Чем более напряженным становится миметизм, тем больше конфликтов он возбуждает и тем более «заразительными» становятся их последующие разрешения. Поэтому, надо полагать, миметические конфликты, обостряясь, привлекают все большее количество участников, которые собираются вокруг освященной жертвы, подчиняясь двойному императиву запрета и обряда. Человеческое сообщество явно совпадает с этим собранием и существует только в связи с ним.
Г.Л.: Следовательно, в человеческих обрядах нужно видеть трансформацию обрядов животных; мы обнаруживаем в них те же элементы, но всегда перенаправленные на смертельную борьбу и на жертвенное убийство по легко уловимым причинам, позволяющим думать, что эти борьба и убийство принимают участие в процессе гоминизации.

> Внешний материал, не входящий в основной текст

(* ===== verification/DragProps.v ===== *)
(** * Dragging windows

    Between a press and a release the module has asked for the pointer and not let
    go of it: an invariant of its runs; where a moved window ends up; and how a
    resize begins. *)

From S2P Require Import Prelude Exceptions TextStream Geometry Workspace WorkspaceManager WindowIndex ManagerInv.
From S2P Require Import Events Commands Core Dispatch CoreSafe CoreRun CoreSpecs CoreProps.
From S2P Require Import EventQueue.
From S2P Require Import ConfigValue ConfigRuntime RuntimeStore Runtime LifecycleSafe BackendSafe.
From S2P Require Import Keybindings KeybindingsLists KeybindingsProps.
Local Open Scope Z_scope.

(** ** The pointer is asked for while a drag is on

    The module grabs the pointer through the port, which does not say whether the
    grab succeeded, and other code ungrabs it (the X11 backend when workspaces are
    switched, a window goes to a hidden one or a surface is lost).  Whether the
    pointer is asked is thus not the module's to know; what is its own doing, and
    stated here, is which request it made last. *)

Section Asked.
Context {V : Type} `{!Env (KbWorld V)} `{!KbEnv V}.
(** A record the port keeps of this module's requests: the last one to return was
    for the pointer. *)
Context (wanted : V → bool).
Local Abbreviation R := (Runtime (KbWorld V)).
Implicit Types r : R.

Definition dragging r : bool := drag_active (drag (kb (world r))).
Definition asked r : bool := wanted (outer (world r)).
(** Neither the drag nor what was asked of the pointer changes. *)
Definition still r r' : Prop := drag (kb (world r')) = drag (kb (world r)) ∧ asked r' = asked r.
#[export] Instance still_preorder : PreOrder still.
Proof. split; [done|]. intros r1 r2 r3 [H1 E1] [H2 E2]. split; congruence. Qed.

(** The record is of these two operations, when they do not throw; the port's other
    operations and the functions of Lua are no requests of the module about the
    pointer, and do not reach its drag, which is private to it. *)
Class RecordsPointer : Prop := {
  rp_grab r x r' : in_grab_pointer r = Some (inr x, r') → drag (kb (world r')) = drag (kb (world r)) ∧ asked r' = true;
  rp_ungrab r x r' : in_ungrab_pointer r = Some (inr x, r') → drag (kb (world r')) = drag (kb (world r)) ∧ asked r' = false;
  rp_grab_key k m : preserves still (in_grab_key k m);
  rp_ungrab_keys : preserves still in_ungrab_all_keys;
  rp_grab_button w b m : preserves still (in_grab_button w b m);
  rp_ungrab_buttons w : preserves still (in_ungrab_all_buttons w);
  rp_warp p : preserves still (in_warp_pointer_abs p);
  rp_flush : preserves still in_flush;
  rp_call f : preserves still (lua_call f);
  rp_call_fields f l : preserves still (lua_call_fields f l) }.

Lemma still_on_core {A} (m : M core A) : preserves still (on_core m).
Proof using Type.
  intros r a r'. unfold on_core, zoom, bind, modify, ret. destruct (m (core_ r)) as [[b c]|]; [|done].
  intros [= _ <-]. unfold flush_sink. cbn. by destruct (event_sink c).
Qed.
Lemma still_post ev : preserves still (post_event ev).
Proof using Type. by apply preserves_modify; [apply _|]. Qed.
Lemma still_kset f : (∀ k, drag (f k) = drag k) → preserves still (kset f).
Proof using Type. intros Hf. apply preserves_modify; [apply _|]. intros r. split; [apply Hf|done]. Qed.
End Asked.

Create HintDb still.
#[export] Hint Resolve still_on_core still_post : still.
#[export] Hint Resolve rp_grab_key rp_ungrab_keys rp_grab_button rp_ungrab_buttons rp_warp rp_flush rp_call rp_call_fields : still.
#[export] Hint Extern 1 (preserves _ (kset _)) => apply still_kset; reflexivity : still.
Ltac still_step :=
  match goal with
  | |- preserves _ (kget _) => apply preserves_gets, _
  | |- preserves _ (cget _) => apply preserves_gets, _
  | |- preserves _ (window_state _) => apply preserves_gets, _
  | |- preserves _ (fld _ _) => apply preserves_checked, _
  | |- preserves _ _ => preserves_step
  | |- preserves _ _ => solve [eauto with still]
  end.
Ltac still_auto := repeat (cbv zeta; still_step).

Section Runs.
Context {V : Type} `{!Env (KbWorld V)} `{!KbEnv V} (wanted : V → bool) `{!RecordsPointer wanted}.
Local Abbreviation R := (Runtime (KbWorld V)).
Local Abbreviation asked := (asked wanted).
Local Abbreviation still := (still wanted).
Implicit Types r : R.

Definition asked_in_drag r : Prop := asked r = dragging r.
(** From a state of [P], a call that does not throw ends in one of [Q]. *)
Definition leads {A} (P : R → Prop) (m : M R (string + A)) (Q : R → Prop) : Prop :=
  ∀ r a r', P r → m r = Some (inr a, r') → Q r'.
(** What the steps that leave the drag alone cannot break. *)
Definition stable (P : R → Prop) : Prop := ∀ r r', still r r' → P r → P r'.
Lemma stable_asked : stable asked_in_drag.
Proof using Type. intros r r' [E1 E2]. unfold asked_in_drag, dragging. by rewrite E1, E2. Qed.

Lemma leads_still {A} P (m : M R (string + A)) : stable P → preserves still m → leads P m P.
Proof using Type. intros HP Hm r a r' Hr E. by eapply HP; [eapply Hm|]. Qed.
Lemma leads_try {A B} P Q S_ (m : M R (string + A)) (k : A → M R (string + B)) :
  leads P m Q → (∀ a, leads Q (k a) S_) → leads P (try_bind m k) S_.
Proof using Type.
  intros Hm Hk r b r' Hr. unfold try_bind, bind, throw, ret. destruct (m r) as [[[e|a] r1]|] eqn:E; try done.
  intros E'. eapply Hk; [by eapply Hm|done].
Qed.
Lemma leads_bind {A B} P (m : M R A) (k : A → M R (string + B)) Q : stable P → preserves still m →
  (∀ a, leads P (k a) Q) → leads P (bind m k) Q.
Proof using Type.
  intros HP Hm Hk r b r' Hr. unfold bind. destruct (m r) as [[a r1]|] eqn:E; [|done].
  intros E'. eapply Hk; [|done]. by eapply HP; [eapply Hm|].
Qed.

Lemma leads_stop : leads asked_in_drag stop_drag (λ r, asked r = false ∧ dragging r = false).
Proof using All.
  intros r a r' Hr. unfold stop_drag, kget, bind at 1, gets. fold (dragging r). destruct (dragging r) eqn:Ed; cbn [negb].
  - unfold try_bind, bind. destruct (in_ungrab_pointer r) as [[[e|x] r1]|] eqn:E; [done| |done].
    apply (rp_ungrab wanted) in E as [_ E]. intros [= _ <-]. done.
  - intros [= _ <-]. unfold asked_in_drag in Hr. by rewrite Hr.
Qed.
Lemma stopped_asked r : asked r = false ∧ dragging r = false → asked_in_drag r.
Proof using Type. intros [H1 H2]. unfold asked_in_drag. congruence. Qed.
Lemma leads_stopped {A} (m : M R (string + A)) :
  leads asked_in_drag m (λ r, asked r = false ∧ dragging r = false) → leads asked_in_drag m asked_in_drag.
Proof using Type. intros Hm r a r' Hr E. by eapply stopped_asked, Hm. Qed.

Lemma still_pop : preserves still pop.
Proof using Type. unfold pop, set_stack. still_auto. by apply preserves_modify; [apply _|]. Qed.
Lemma still_check b : preserves still (check b).
Proof using Type. intros r a r'. unfold check. destruct (b r); [|done]. by intros [= _ <-]. Qed.
Hint Resolve still_check : still.
Lemma still_push v : preserves still (push_value v).
Proof using Type. unfold push_value, stack, set_stack. still_auto. by apply preserves_modify; [apply _|]. Qed.
Lemma still_abs i : preserves still (abs_index i).
Proof using Type. unfold abs_index, stack. still_auto. Qed.
Lemma still_at i : preserves still (at_index i).
Proof using Type. apply preserves_checked, _. Qed.
Hint Resolve still_pop still_push still_abs still_at : still.
Lemma still_reads idx : preserves still top ∧ (∀ i, preserves still (get_i idx i)) ∧
  (∀ k, preserves still (get_field idx k)) ∧ preserves still (raw_len idx) ∧ (∀ v, preserves still (ref_value v)).
Proof using Type. unfold top, get_i, get_field, raw_len, ref_value. split_and!; intros; still_auto. Qed.
Lemma still_spec idx ks : preserves still (entry_spec idx ks).
Proof using Type.
  destruct (still_reads idx) as (? & ? & ? & _ & _). unfold entry_spec, is_string_top, to_string_top.
  assert (∀ l, preserves still (field_string idx l)).
  { intros l. induction l; cbn [field_string]; unfold is_string_top, to_string_top; still_auto. }
  still_auto.
Qed.
Lemma still_handler idx accepts : preserves still (entry_handler accepts idx).
Proof using Type.
  destruct (still_reads idx) as (? & ? & ? & _ & _). unfold entry_handler.
  assert (∀ l, preserves still (field_handler accepts idx l)).
  { intros l. induction l; cbn [field_handler]; still_auto. }
  still_auto.
Qed.
Hint Resolve still_spec still_handler : still.
Lemma still_list load pending : (∀ i, preserves still (load i)) → preserves still (apply_list pending load).
Proof using Type. intros Hload. unfold apply_list. destruct pending as [[epoch v]|]; still_auto. Qed.
Lemma still_entries body idx o : (∀ t i, preserves still (body t i)) → preserves still (load_list body idx o).
Proof using Type.
  intros Hbody. unfold load_list. still_auto; [by apply (still_reads a)|]. generalize (None : option string).
  induction (Z.of_nat <$> _) as [|i l IH]; intros err; cbn [load_entries]; still_auto.
Qed.
Lemma still_modify f : (∀ r, still r (f r)) → preserves still (modify f).
Proof using Type. intros Hf. by apply preserves_modify; [apply _|]. Qed.
Lemma still_register mask sp i o : preserves still (register_lua_keybinding mask sp i o).
Proof using Type.
  assert (Hr : ∀ v, preserves still (ref_value v)) by apply (still_reads 0).
  unfold register_lua_keybinding. still_auto.
  destruct (parse_key keysym_from_name mask sp) as [[mods keysym]| |]; [still_auto|still_auto|done]. by apply still_modify.
Qed.
Hint Resolve still_register : still.
Lemma still_bind_entry mask o t i : preserves still (load_bind mask o t i).
Proof using Type.
  assert (Hg : preserves still (get_i t i)) by apply (still_reads t).
  unfold load_bind. still_auto.
Qed.
Lemma still_mouse_entry mask o t i : preserves still (load_mouse mask o t i).
Proof using Type.
  assert (Hr : ∀ v, preserves still (ref_value v)) by apply (still_reads 0).
  assert (Hcb : ∀ idx k, preserves still (callback_field idx k)).
  { intros idx k. destruct (still_reads idx) as (? & _ & ? & _ & _). unfold callback_field. still_auto. }
  assert (Htc : ∀ e h m b, preserves still (table_callbacks e h m b)) by (intros; unfold table_callbacks; still_auto).
  assert (Hg : preserves still (get_i t i)) by apply (still_reads t).
  unfold load_mouse. still_auto. destruct (parse_mouse_spec mask a2) as [[mods btn]| |]; [|still_auto|done].
  still_auto; [unfold mouse_handler; still_auto|]. destruct a4 as [e|mb]; [still_auto|].
  unfold add_mouse_binding. still_auto. apply still_modify. by intros r.
Qed.
Hint Resolve still_list still_entries still_bind_entry still_mouse_entry : still.
Lemma still_pending : preserves still apply_pending.
Proof using All. unfold apply_pending, load_bind_list, load_mouse_bind_list. still_auto. Qed.
Lemma still_start : preserves still kb_on_start.
Proof using All. pose proof still_pending. unfold kb_on_start. still_auto. Qed.
Lemma still_install win l : preserves still (install_mouse_grabs_for_window win l).
Proof using All. unfold install_mouse_grabs_for_window. still_auto. Qed.
Lemma still_reinstall l : preserves still (reinstall_mouse_grabs_for_all_windows l).
Proof using All. pose proof still_install. unfold reinstall_mouse_grabs_for_all_windows. still_auto. Qed.
Lemma leads_reload : leads asked_in_drag kb_on_reload asked_in_drag.
Proof using All.
  pose proof stable_asked. pose proof still_start. pose proof still_reinstall.
  apply (leads_try _ asked_in_drag); [by apply leads_stopped, leads_stop|intros _].
  apply leads_still; [done|]. still_auto.
Qed.

(** ** A press *)

(** Coarser: the same answer to whether a drag is on. *)
Definition drags r r' : Prop := dragging r' = dragging r ∧ asked r' = asked r.
#[export] Instance drags_preorder : PreOrder drags.
Proof. split; [done|]. intros r1 r2 r3 [H1 E1] [H2 E2]. split; congruence. Qed.
Lemma still_drags r r' : still r r' → drags r r'.
Proof using Type. intros [E1 E2]. split; [|done]. unfold dragging. by rewrite E1. Qed.
Lemma drags_still {A} (m : M R A) : preserves still m → preserves drags m.
Proof using Type. intros Hm r a r' E. by eapply still_drags, Hm. Qed.
Lemma drags_kset f : (∀ k, drag_active (drag (f k)) = drag_active (drag k)) → preserves drags (kset f).
Proof using Type. intros Hf. apply preserves_modify; [apply _|]. intros r. split; [apply Hf|done]. Qed.
Lemma drags_resize win : preserves drags (start_resize win).
Proof using All.
  unfold start_resize. apply preserves_bind; [apply _|by apply drags_still; still_auto|]. intros o.
  apply preserves_bind; [apply _| |intros _].
  - destruct o; [|by apply preserves_ret; apply _]. apply preserves_bind; [apply _|by apply drags_still; still_auto|].
    intros g. by apply drags_kset.
  - apply preserves_bind; [apply _|by apply drags_still; still_auto|]. intros d.
    apply preserves_try_bind; [apply _|by apply drags_still; still_auto|]. intros _.
    apply preserves_bind; [apply _|by apply drags_kset|]. intros ?. by apply drags_still; still_auto.
Qed.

Ж.-М.У.: Истинная цель вашей теории состоит в том, чтобы преодолеть противостояние между проблематикой этологии и этнологии, положить конец расколу, разделяющему ученых на два враждующих лагеря и затрудняющему антропологические исследования. Чтобы это вам удалось, вы должны доказать, что ваша гипотеза действительно разрешает проблемы обеих сторон; следовательно, нужно связать с заместительной жертвой не только проблематику насилия и обрядов, перенаправляющих мимесис в сторону созидания культурных институтов человечества, но и проблематику знаков и общения.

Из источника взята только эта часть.